Traversing Turok’s terrain is a fairly familiar experience as lush jungles and decorative interiors have been done to death in other games. And visually, the environments can’t quite compete with recent horsepower whores like Call of Duty 4 and Assassin’s Creed. Still, the environments generally gets the job done, and some beautiful set pieces–the volcanic landscape is notable–offer a fair share of stop and smell the charred corpses moments. Character designs, especially the dinos, look great. One particular moment sees a T-Rex gobbling up enemies as if they were appetizers at a dinosaur buffet; witnessing this and few other T-Rex-centric moments will have you recalling the first time you saw these impressive giants rumble onto the silver screen in Jurassic Park. The sound work is a pretty solid mix of strong voice-overs, appropriate weapon blasts, and Earth-shaking dinosaur effects, and the score is paced nicely with the survival theme of the game.

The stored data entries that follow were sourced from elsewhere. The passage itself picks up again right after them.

(** * notion-course-api: block builders, course compiler and page materializer

    A shallow embedding of [block-builders.ts], of the course routes of
    [server.ts] and of the batching code of [notion-api.ts], with the
    properties of the specification stated over it. *)

From Stdlib Require Import Ascii String.
From Stdlib Require Import List NArith ZArith Bool Lia Arith Sorted.
Import ListNotations.

Set Implicit Arguments.
Set Warnings "-register-all,-abstract-large-number".

(** ** JavaScript strings

    A JavaScript string is a sequence of UTF-16 code units; [length],
    [substring], [slice], [startsWith] and the regular expressions of the
    source all work on code units. *)

Module Js.

Definition char16 := N.
Definition jsstring := list char16.

Local Open Scope N_scope.

(** Source literals are written as UTF-8 text and transcoded to code units. *)
Fixpoint utf16_of_utf8 (bs : list N) : jsstring :=
  match bs with
  | [] => []
  | b0 :: r0 =>
    if b0 <? 0x80 then b0 :: utf16_of_utf8 r0
    else match r0 with
    | [] => [0xFFFD]
    | b1 :: r1 =>
      if b0 <? 0xE0 then ((b0 mod 32) * 64 + b1 mod 64) :: utf16_of_utf8 r1
      else match r1 with
      | [] => [0xFFFD]
      | b2 :: r2 =>
        if b0 <? 0xF0
        then ((b0 mod 16) * 4096 + (b1 mod 64) * 64 + b2 mod 64) :: utf16_of_utf8 r2
        else match r2 with
        | [] => [0xFFFD]
        | b3 :: r3 =>
          let cp := (b0 mod 8) * 262144 + (b1 mod 64) * 4096
                    + (b2 mod 64) * 64 + b3 mod 64 - 0x10000 in
          (0xD800 + cp / 1024) :: (0xDC00 + cp mod 1024) :: utf16_of_utf8 r3
        end
      end
    end
  end.

Definition js (s : string) : jsstring :=
  utf16_of_utf8 (map N_of_ascii (list_ascii_of_string s)).

Definition eqb (a b : jsstring) : bool :=
  if list_eq_dec N.eq_dec a b then true else false.

(** [WhiteSpace] and [LineTerminator] of ECMAScript: what [trim] removes and
    what [\s] matches. *)
Definition isWhiteSpace (c : char16) : bool :=
  (c =? 0x09) || (c =? 0x0A) || (c =? 0x0B) || (c =? 0x0C) || (c =? 0x0D)
  || (c =? 0x20) || (c =? 0xA0) || (c =? 0x1680)
  || ((0x2000 <=? c) && (c <=? 0x200A))
  || (c =? 0x2028) || (c =? 0x2029) || (c =? 0x202F) || (c =? 0x205F)
  || (c =? 0x3000) || (c =? 0xFEFF).

Definition isLineTerminator (c : char16) : bool :=
  (c =? 0x0A) || (c =? 0x0D) || (c =? 0x2028) || (c =? 0x2029).

Definition isDigit (c : char16) : bool := (0x30 <=? c) && (c <=? 0x39).

Fixpoint trimStart (s : jsstring) : jsstring :=
  match s with
  | [] => []
  | c :: s' => if isWhiteSpace c then trimStart s' else s
  end.

Definition trimEnd (s : jsstring) : jsstring := rev (trimStart (rev s)).

Definition trim (s : jsstring) : jsstring := trimEnd (trimStart s).

(** [s.substring(0, n)] *)
Definition substring0 (n : nat) (s : jsstring) : jsstring := firstn n s.

(** [s.slice(a)] and [s.slice(a, b)] for [0 <= a], [0 <= b], on strings
    and on arrays. *)
Definition sliceFrom {A : Type} (a : nat) (s : list A) : list A := skipn a s.
Definition slice {A : Type} (a b : nat) (s : list A) : list A :=
  firstn (b - a) (skipn a s).

Fixpoint startsWith (p s : jsstring) : bool :=
  match p, s with
  | [], _ => true
  | _ :: _, [] => false
  | a :: p', b :: s' => (a =? b) && startsWith p' s'
  end.

Definition endsWith (p s : jsstring) : bool := startsWith (rev p) (rev s).

(** [s.includes(p)] *)
Fixpoint includes (p s : jsstring) : bool :=
  startsWith p s ||
  match s with
  | [] => false
  | _ :: s' => includes p s'
  end.

(** A string is falsy exactly when it is empty. *)
Definition truthy (s : jsstring) : bool :=
  match s with [] => false | _ :: _ => true end.

(** [String(n)] for an integer. *)
Fixpoint digits (fuel : nat) (n : N) (acc : jsstring) : jsstring :=
  match fuel with
  | O => acc
  | S f => let acc' := (0x30 + n mod 10) :: acc in
           if n <? 10 then acc' else digits f (n / 10) acc'
  end.

Definition ofN (n : N) : jsstring := digits (S (N.to_nat (N.log2 n))) n [].

Definition ofZ (z : Z) : jsstring :=
  match z with
  | Z0 => ofN 0
  | Zpos p => ofN (Npos p)
  | Zneg p => 0x2D :: ofN (Npos p)
  end.

End Js.

Import Js.

(** ** Regular expressions

    The patterns of the source are sequences of literals, greedy repetitions
    of a character class and the lazy capturing group [(.+?)].  They are
    matched by backtracking, as ECMAScript specifies. *)

Module Regex.

Local Open Scope N_scope.

(** [Canonicalize] for the [i] flag (without [u]): the simple upper-case
    mapping, given here on ASCII and Latin-1 letters, the only ones that can
    be equal to a letter of the patterns of this program. *)
Definition canonicalize (c : char16) : char16 :=
  if ((0x61 <=? c) && (c <=? 0x7A))
     || ((0xE0 <=? c) && (c <=? 0xFE) && negb (c =? 0xF7))
  then c - 32 else c.

Inductive item : Type :=
| Lit (c : char16)               (* a literal character *)
| LitI (c : char16)              (* a literal character under the [i] flag *)
| Star (cls : char16 -> bool)    (* [\s*]: greedy, zero or more *)
| Plus (cls : char16 -> bool)    (* [\s+], [\d+]: greedy, one or more *)
| Group.                         (* [(.+?)]: lazy, capturing *)

Definition regex := list item.

Definition dot (c : char16) : bool := negb (isLineTerminator c).

Definition result : Type := list jsstring * jsstring.

(** A greedy repetition of a class, followed by [k]: the longest run first,
    then shorter ones. *)
Fixpoint star (cls : char16 -> bool) (k : jsstring -> option result) (s : jsstring)
  : option result :=
  match s with
  | x :: s' =>
    if cls x
    then match star cls k s' with
         | Some r => Some r
         | None => k s
         end
    else k s
  | [] => k s
  end.

(** The lazy group [(.+?)] followed by [k]: the shortest capture first;
    [acc] is the capture so far, reversed. *)
Fixpoint lazy (k : jsstring -> option result) (acc s : jsstring) : option result :=
  match s with
  | x :: s' =>
    if dot x
    then match k s' with
         | Some (caps, rest) => Some (rev (x :: acc) :: caps, rest)
         | None => lazy k (x :: acc) s'
         end
    else None
  | [] => None
  end.

(** [matchHere re s]: match [re] at the start of [s]; the captures and the
    unconsumed suffix. *)
Fixpoint matchHere (re : regex) (s : jsstring) {struct re} : option result :=
  match re with
  | [] => Some ([], s)
  | Lit c :: re' =>
    match s with
    | x :: s' => if x =? c then matchHere re' s' else None
    | [] => None
    end
  | LitI c :: re' =>
    match s with
    | x :: s' => if canonicalize x =? canonicalize c then matchHere re' s' else None
    | [] => None
    end
  | Star cls :: re' => star cls (matchHere re') s
  | Plus cls :: re' =>
    match s with
    | x :: s' => if cls x then star cls (matchHere re') s' else None
    | [] => None
    end
  | Group :: re' => lazy (matchHere re') [] s
  end.

Record Match := mkMatch {
  index : nat;               (* match.index *)
  matched : nat;             (* match[0].length *)
  groups : list jsstring     (* match[1], match[2] *)
}.

(** The loop [while ((match = regex.exec(text)) !== null)] with the [g]
    flag: leftmost match from [lastIndex], which then moves to the end of the
    match.  [skip] counts the characters of the last match still to pass.
    Every pattern of this program consumes at least three characters. *)
Fixpoint execAll (re : regex) (s : jsstring) (pos skip : nat) : list Match :=
  match s with
  | [] => []
  | _ :: s' =>
    match skip with
    | S k => execAll re s' (S pos) k
    | O =>
      match matchHere re s with
      | Some (caps, rest) =>
        let n := (length s - length rest)%nat in
        mkMatch pos n caps :: execAll re s' (S pos) (n - 1)
      | None => execAll re s' (S pos) 0
      end
    end
  end.

(** [s.replace(re, '')] for a pattern anchored with [^] (no [g], no [m]). *)
Definition removeAnchored (re : regex) (s : jsstring) : jsstring :=
  match matchHere re s with
  | Some (_, rest) => rest
  | None => s
  end.

Definition lits (s : string) : regex := map Lit (js s).
Definition litsI (s : string) : regex := map LitI (js s).

End Regex.

(** ** The platform

    [new URL(url)] is a built-in of the runtime: [urlProtocol url] is [None]
    when the constructor throws and the [protocol] of the parsed URL
    otherwise. *)
Class Platform := { urlProtocol : jsstring -> option jsstring }.

(** ** block-builders.ts *)

Module BlockBuilders.

Import Regex.

Module Annotations.
Record t := mk {
  bold : bool;
  italic : bool;
  strikethrough : bool;
  underline : bool;
  code : bool;
  color : jsstring
}.
End Annotations.

(** [RichText]: [{ type: 'text', text: { content, link }, annotations }]. *)
Module RichText.
Record t := mk {
  content : jsstring;
  link : option jsstring;          (* [{ url }] or [null] *)
  annotations : Annotations.t
}.
End RichText.

(** The [options] argument of [richText]; an absent flag reads as [false]. *)
Module Options.
Record t := mk {
  bold : bool;
  italic : bool;
  strikethrough : bool;
  underline : bool;
  code : bool;
  color : option jsstring;
  link : option jsstring
}.
Definition none : t := mk false false false false false None None.
Definition withBold : t := mk true false false false false None None.
Definition withCode : t := mk false false false false true None None.
End Options.

(** [o || d] on an optional string: absent and empty are both falsy. *)
Definition orStr (o : option jsstring) (d : jsstring) : jsstring :=
  match o with
  | Some (c :: s) => c :: s
  | _ => d
  end.

Definition truthyStr (o : option jsstring) : option jsstring :=
  match o with
  | Some (c :: s) => Some (c :: s)
  | _ => None
  end.

Definition richText (content : jsstring) (options : Options.t) : RichText.t :=
  let cleanContent := trim content in
  let truncatedContent :=
    if (2000 <? length cleanContent)%nat
    then substring0 1997 cleanContent ++ js "..."
    else cleanContent in
  if negb (truthy truncatedContent) then
    RichText.mk (js " ") None
      (Annotations.mk false false false false false (js "default"))
  else
    RichText.mk truncatedContent (truthyStr (Options.link options))
      (Annotations.mk (Options.bold options) (Options.italic options)
         (Options.strikethrough options) (Options.underline options)
         (Options.code options) (orStr (Options.color options) (js "default"))).

Definition plain (content : jsstring) : RichText.t := richText content Options.none.

(** *** parseFormattedText *)

Inductive Style := StyleBold | StyleItalic | StyleCode | StyleStrikethrough | StyleLink.

Definition patterns : list (regex * Style) :=
  [ (lits "**" ++ [Group] ++ lits "**", StyleBold);
    (lits "*" ++ [Group] ++ lits "*", StyleItalic);
    (lits "`" ++ [Group] ++ lits "`", StyleCode);
    (lits "~~" ++ [Group] ++ lits "~~", StyleStrikethrough);
    (lits "[" ++ [Group] ++ lits "](" ++ [Group] ++ lits ")", StyleLink) ].

Record Token := mkToken {
  tok_start : nat;
  tok_end : nat;
  tok_text : jsstring;
  tok_style : Options.t;
  tok_link : option jsstring
}.

Definition styleOptions (st : Style) : Options.t :=
  match st with
  | StyleBold => Options.mk true false false false false None None
  | StyleItalic => Options.mk false true false false false None None
  | StyleCode => Options.mk false false false false true None None
  | StyleStrikethrough => Options.mk false false true false false None None
  | StyleLink => Options.none
  end.

Definition tokenOf (st : Style) (m : Match) : Token :=
  match st with
  | StyleLink =>
    mkToken (index m) (index m + matched m) (nth 0 (groups m) [])
            Options.none (nth_error (groups m) 1)
  | _ =>
    mkToken (index m) (index m + matched m) (nth 0 (groups m) [])
            (styleOptions st) None
  end.

(** All candidate tokens, pattern after pattern. *)
Definition findTokens (text : jsstring) : list Token :=
  flat_map (fun p => map (tokenOf (snd p)) (execAll (fst p) text 0 0)) patterns.

(** [tokens.sort((a, b) => a.start - b.start)]: the sort is stable. *)
Fixpoint insertToken (t : Token) (l : list Token) : list Token :=
  match l with
  | [] => [t]
  | u :: l' => if (tok_start t <? tok_start u)%nat then t :: l else u :: insertToken t l'
  end.

Definition sortTokens (l : list Token) : list Token :=
  fold_left (fun acc t => insertToken t acc) l [].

The one major flaw in Turok’s next-gen debut is its lack of checkpoints. The game saves automatically but far too infrequently, resulting in players running on the trial-and-error treadmill to the point of frustration. Sadly, this can’t be easily overlooked, especially for casual gamers just looking for a little dino-blasting fun. We were sent back to multiple checkpoints over and over again, sometimes halting our progression for nearly three hours; this might acceptable for the hardest of hardcore gamers, but the frustration will likely turn off anyone who wasn’t brought up on hair-pulling titles like the original Ghosts ‘n Goblins and Ninja Gaiden.

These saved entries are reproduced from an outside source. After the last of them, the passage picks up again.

Lemma dget_None_keys k d : dget k d = None ↔ k ∉ d.*1.
Proof.
  induction d as [|[k0 v0] d IH]; simpl.
  - split; [intros _; apply not_elem_of_nil | done].
  - rewrite not_elem_of_cons. case_decide; subst; [split; [done | by intros [? _]] |].
    rewrite IH. tauto.
Qed.

Lemma dget_dupdate k e d :
  dict_ok e →
  dget k (dupdate e d) =
  match dget k e with
  | Some v => Some v
  | None => dget k d
  end.
Proof.
  unfold dict_ok, dupdate. revert d.
  induction e as [|[k0 v0] e IH]; intros d Hnd; simpl; [done|].
  apply list.NoDup_cons in Hnd as [Hk0 Hnd]. simpl in Hk0. rewrite IH by done. simpl.
  rewrite dget_dset. case_decide; subst; [|done].
  apply dget_None_keys in Hk0. by rewrite Hk0.
Qed.

Lemma dict_ok_pair k1 k2 v1 v2 : k1 ≠ k2 → dict_ok [(k1, v1); (k2, v2)].
Proof.
  intros Hne. unfold dict_ok. simpl.
  apply list.NoDup_cons. split; [by intros ->%list_elem_of_singleton|].
  apply NoDup_singleton.
Qed.

Lemma key_of_pk t v : key_of t [(primary_key t, v)] = key_string v.
Proof. unfold key_of. by rewrite decide_True. Qed.

(** ** Updating and cancelling a booking *)

(** C5. An update by anyone but the booking's owner is answered 403, an
    update of an unknown booking id 404; either way the only store call made
    is the read, and the three tables are left as they were. *)
Theorem update_booking_refused (w : world) (customer_id : value) (params : dict) (bid : string) :
  get "bookingId" params = VStr bid → calm 1 w = true →
  (∀ booking,
     bookings_table w !! bid = Some booking →
     py_eq (get "customerId" booking) customer_id = false →
     update_booking customer_id params w =
       (Ok (result 403 [("error", VStr "Not authorized to update this booking")]), tick w) ∧
     bookings_table (tick w) !! bid = Some booking) ∧
  (bookings_table w !! bid = None →
     update_booking customer_id params w =
       (Ok (result 404 [("error", VStr "Booking not found")]), tick w)) ∧
  customers_table (tick w) = customers_table w ∧
  tradesperson_table (tick w) = tradesperson_table w ∧
  bookings_table (tick w) = bookings_table w.
Proof.
  intros Hbid Hc.
  assert (Hget : get_item Bookings [("bookingId", VStr bid)] w
                 = (Ok (bookings_table w !! bid), tick w)).
  { eapply get_item_calm; [exact Hc | apply (key_of_string Bookings)]. }
  split; [|split; [|done]].
  - intros booking Hb Hown. split; [|done].
    unfold update_booking. rewrite Hbid.
    erewrite bind_Ok by exact Hget. rewrite Hb. simpl. by rewrite Hown.
  - intros Hb. unfold update_booking. rewrite Hbid.
    erewrite bind_Ok by exact Hget. by rewrite Hb.
Qed.

Lemma cancelled_body_status booking details :
  dget "status" (cancelled_body booking details) = Some (VStr "CANCELLED").
Proof. unfold cancelled_body. rewrite dget_dset. by rewrite decide_True. Qed.

Lemma cancelled_body_field booking details k :
  dict_ok booking → dict_ok details → k ≠ "status" →
  dget k (cancelled_body booking details) =
  match dget k details with
  | Some v => Some v
  | None =>
      match dget k booking with
      | Some v => Some v
      | None => if decide (k = "message")
                then Some (VStr "Booking cancelled successfully") else None
      end
  end.
Proof.
  intros Hb Hd Hk. unfold cancelled_body.
  rewrite dget_dset, decide_False by done.
  rewrite !dget_dupdate by done. simpl. by repeat case_match.
Qed.

(** C7. Cancelling an existing booking reads it, reads its tradesperson,
    deletes the booking and answers 200 with the booking's fields overlaid by
    the tradesperson's and a CANCELLED status; the id is no longer in the
    bookings table afterwards. Cancelling an id that is not in the table
    answers 404 and leaves the tables as they were. *)
Theorem cancel_booking_removes (w : world) (params : dict) (bid : string) :
  get "bookingId" params = VStr bid →
  (∀ booking tid,
     bookings_table w !! bid = Some booking →
     key_string (get "tradesPersonId" booking) = Ok tid →
     calm 3 w = true →
     let details := default [] (tradesperson_table w !! tid) in
     ∃ w',
       cancel_booking params w = (Ok (result 200 (cancelled_body booking details)), w') ∧
       bookings_table w' = delete bid (bookings_table w) ∧
       bookings_table w' !! bid = None ∧
       customers_table w' = customers_table w ∧
       tradesperson_table w' = tradesperson_table w ∧
       dget "status" (cancelled_body booking details) = Some (VStr "CANCELLED") ∧
       (dict_ok booking → dict_ok details →
        ∀ k v, k ≠ "status" →
          (dget k details = Some v → dget k (cancelled_body booking details) = Some v) ∧
          (dget k details = None → dget k booking = Some v →
           dget k (cancelled_body booking details) = Some v))) ∧
  (bookings_table w !! bid = None → calm 1 w = true →
     cancel_booking params w = (Ok (result 404 [("error", VStr "Booking not found")]), tick w) ∧
     bookings_table (tick w) = bookings_table w ∧
     customers_table (tick w) = customers_table w ∧
     tradesperson_table (tick w) = tradesperson_table w).
Proof.
  intros Hbid. split.
  - intros booking tid Hb Htid Hc details.
    destruct (calm_S _ _ Hc) as [_ Hc2]. destruct (calm_S _ _ Hc2) as [_ Hc1].
    eexists. split; [|split; [|split; [|split; [|split; [|split]]]]].
    + unfold cancel_booking. rewrite Hbid.
      erewrite bind_Ok
        by (eapply get_item_calm; [exact Hc | apply (key_of_string Bookings)]).
      change (rows Bookings w) with (bookings_table w). rewrite Hb.
      erewrite bind_Ok
        by (eapply get_item_calm;
            [exact Hc2 | rewrite (key_of_pk Tradespersons); exact Htid]).
      erewrite bind_Ok
        by (eapply delete_item_calm; [exact Hc1 | apply (key_of_string Bookings)]).
      reflexivity.
    + reflexivity.
    + simpl. apply lookup_delete_eq.
    + reflexivity.
    + reflexivity.
    + apply cancelled_body_status.
    + intros Hokb Hokd k v Hk. rewrite cancelled_body_field by done.
      split; [by intros ->|]. by intros -> ->.
  - intros Hb Hc. split; [|done].
    unfold cancel_booking. rewrite Hbid.
    erewrite bind_Ok
      by (eapply get_item_calm; [exact Hc | apply (key_of_string Bookings)]).
    change (rows Bookings w) with (bookings_table w). by rewrite Hb.
Qed.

If you’re up for the challenge, Turok is definitely worth a play-through. The addition of dinos to this often generic genre of gaming is refreshing. And whether you’re blasting them to bits, planting arrows in their eyes, or slitting their scaly throats, you’ll never tire of you’re next man-versus-beast brawl. The prehistoric element also factors into Turok’s multiplayer; the modes are your typical slate of Death Match, Team Death Match, and Capture the Flag, but throwing neutral dinosaurs into the mix adds a nice wild card to the usual multi-player mix. Three co-op maps also offer a short but sweet experience. If you’re tired of killing zombies, soldiers, and aliens– or zombified alien soldiers–then you’ll appreciate dealing Turok’s brand of Jurassic justice. Just be prepared for a level of difficulty that’ll have you restarting at the same checkpoints more times than you can shake a fossilized stick at .
RATING OUT OF 5 RATING DESCRIPTION 3.5 Graphics
Good but not ground-breaking. 4.5 Control
Simple, satisfying and intuitive. 4.5 Music / Sound FX / Voice Acting
Good VO and weapon sounds. Score is appropriately immersive. 3.5 Play Value
Good single-player campaign and a few online options. Inability to save anywhere occasionally makes experience more frustrating than fun. 3.8 Overall Rating – Good
Not an average. See Rating legend above for a final score breakdown.